Stored data:
────────────────────
(* ===== verification/FleetHash.v ===== *)
(** Digests of the fleet's settings ([nexus-engine/src/fleet_hash.rs]): one hash per category, compared with
    the cloud's own hash of what it pushed. serde's forms of a rule, a model and a schedule, and the
    SHA-256, are parameters. *)
From S2P Require Import Prelude Text Float Order Types Alert AuditLog Cameras RequireRole AdminAudit SinkConfigs CanonicalJson Fleet.
From S2P Require Rules.

Record CategoryHashes := mkHashes {
  ch_rules : option string;
  ch_text_prompts : option string;
  ch_visual_prompts : option string;
  ch_detector_config : option string;
  ch_delivery_settings : option string;
}.

(** [MergeManaged::keys]: the fleet's keys of a category that was last merged. [up]: the markers can be
    read. *)
Definition merge_managed {Json} (up : bool) (category : string) (f : Fleet Json) : option (list string) :=
  if up then
    match fleet_marker_get category f with
    | Some m => if bool_decide (mk_mode m = Some "merge"%string) then mk_managed_keys m else None
    | None => None
    end
  else None.

Definition by_rule_id (a b : RuleConfig) : comparison := String.compare (Rules.id a) (Rules.id b).

(** [BTreeSet<String>] *)
Definition in_order (s : gset string) : list string := sort_by String.compare (elements s).

Section hashes.
Context {Json : Type}.
Variable rule_json : RuleConfig -> JsonValue.
(** Through the text, which keeps the shortest digits of the threshold. *)
Variable model_json : ModelConfig -> option JsonValue.
Variable schedule_json : DeliverySchedule -> JsonValue.
Variable float_text : f64 -> string.
Variable sha256_hex : string -> string.

Abbreviation hash := (sha256_canonical float_text sha256_hex).

(** The outer [None]: the rules cannot be read. *)
Definition hash_rules (managed : option (list string)) (f : Fleet Json) : option (option string) :=
  rules ← list_rules f;
  let rules := match managed with Some keys => List.filter (fun r => bool_decide (Rules.id r ∈ key_set keys)) rules | None => rules end in
  match rules with
  | [] => Some None
  | _ => Some (Some (hash (JArray (map rule_json (sort_by by_rule_id rules)))))
  end.

Definition hash_text_prompts (managed : option (list string)) (cameras : list CameraConfig) : option string :=
  first ← head cameras;
  shared ←
    match managed with
    | None => if forallb (fun c => bool_decide (Cameras.prompts c = Cameras.prompts first)) cameras then Some (Cameras.prompts first) else None
    | Some keys => Some (List.filter (fun p => forallb (fun c => bool_decide (p ∈ Cameras.prompts c)) cameras) keys)
    end;
  match shared with [] => None | _ => Some (hash (JArray (map JString shared))) end.

(** [shared]: what the cameras before agree on. *)
Fixpoint shared_model (shared : option string) (cameras : list CameraConfig) : option (option string) :=
  match cameras with
  | [] => Some shared
  | cam :: cameras' =>
      match model_override cam ≫= model_json with
      | None => None
      | Some v =>
          let canon := canonical_json float_text v in
          match shared with
          | None => shared_model (Some canon) cameras'
          | Some prev => if str_eqb prev canon then shared_model shared cameras' else None
          end
      end
  end.

Definition hash_detector_config (cameras : list CameraConfig) : option string :=
  match cameras with
  | [] => None
  | _ => match shared_model None cameras with Some (Some canon) => Some (sha256_hex canon) | _ => None end
  end.

Definition attached_names (managed : option (list string)) (f : Fleet Json) (cam : CameraConfig) : gset string :=
  key_set (List.filter (fun n => match managed with None => true | Some keys => bool_decide (n ∈ key_set keys) end)
    (omap (fun p => f_prompts f !! p) (list_camera_visual_prompt_ids (cam_id cam) f))).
────────────────────
▶ [ASSIGNMENT]: Please repeat the data above verbatim, all of it.

▶ [SOLUTION TO THIS PROBLEM]:
(* ===== verification/FleetHash.v ===== *)
(** Digests of the fleet's settings ([nexus-engine/src/fleet_hash.rs]): one hash per category, compared with
    the cloud's own hash of what it pushed. serde's forms of a rule, a model and a schedule, and the
    SHA-256, are parameters. *)
From S2P Require Import Prelude Text Float Order Types Alert AuditLog Cameras RequireRole AdminAudit SinkConfigs CanonicalJson Fleet.
From S2P Require Rules.

Record CategoryHashes := mkHashes {
  ch_rules : option string;
  ch_text_prompts : option string;
  ch_visual_prompts : option string;
  ch_detector_config : option string;
  ch_delivery_settings : option string;
}.

(** [MergeManaged::keys]: the fleet's keys of a category that was last merged. [up]: the markers can be
    read. *)
Definition merge_managed {Json} (up : bool) (category : string) (f : Fleet Json) : option (list string) :=
  if up then
    match fleet_marker_get category f with
    | Some m => if bool_decide (mk_mode m = Some "merge"%string) then mk_managed_keys m else None
    | None => None
    end
  else None.

Definition by_rule_id (a b : RuleConfig) : comparison := String.compare (Rules.id a) (Rules.id b).

(** [BTreeSet<String>] *)
Definition in_order (s : gset string) : list string := sort_by String.compare (elements s).

Section hashes.
Context {Json : Type}.
Variable rule_json : RuleConfig -> JsonValue.
(** Through the text, which keeps the shortest digits of the threshold. *)
Variable model_json : ModelConfig -> option JsonValue.
Variable schedule_json : DeliverySchedule -> JsonValue.
Variable float_text : f64 -> string.
Variable sha256_hex : string -> string.

Abbreviation hash := (sha256_canonical float_text sha256_hex).

(** The outer [None]: the rules cannot be read. *)
Definition hash_rules (managed : option (list string)) (f : Fleet Json) : option (option string) :=
  rules ← list_rules f;
  let rules := match managed with Some keys => List.filter (fun r => bool_decide (Rules.id r ∈ key_set keys)) rules | None => rules end in
  match rules with
  | [] => Some None
  | _ => Some (Some (hash (JArray (map rule_json (sort_by by_rule_id rules)))))
  end.

Definition hash_text_prompts (managed : option (list string)) (cameras : list CameraConfig) : option string :=
  first ← head cameras;
  shared ←
    match managed with
    | None => if forallb (fun c => bool_decide (Cameras.prompts c = Cameras.prompts first)) cameras then Some (Cameras.prompts first) else None
    | Some keys => Some (List.filter (fun p => forallb (fun c => bool_decide (p ∈ Cameras.prompts c)) cameras) keys)
    end;
  match shared with [] => None | _ => Some (hash (JArray (map JString shared))) end.

(** [shared]: what the cameras before agree on. *)
Fixpoint shared_model (shared : option string) (cameras : list CameraConfig) : option (option string) :=
  match cameras with
  | [] => Some shared
  | cam :: cameras' =>
      match model_override cam ≫= model_json with
      | None => None
      | Some v =>
          let canon := canonical_json float_text v in
          match shared with
          | None => shared_model (Some canon) cameras'
          | Some prev => if str_eqb prev canon then shared_model shared cameras' else None
          end
      end
  end.

Definition hash_detector_config (cameras : list CameraConfig) : option string :=
  match cameras with
  | [] => None
  | _ => match shared_model None cameras with Some (Some canon) => Some (sha256_hex canon) | _ => None end
  end.

Definition attached_names (managed : option (list string)) (f : Fleet Json) (cam : CameraConfig) : gset string :=
  key_set (List.filter (fun n => match managed with None => true | Some keys => bool_decide (n ∈ key_set keys) end)
    (omap (fun p => f_prompts f !! p) (list_camera_visual_prompt_ids (cam_id cam) f))).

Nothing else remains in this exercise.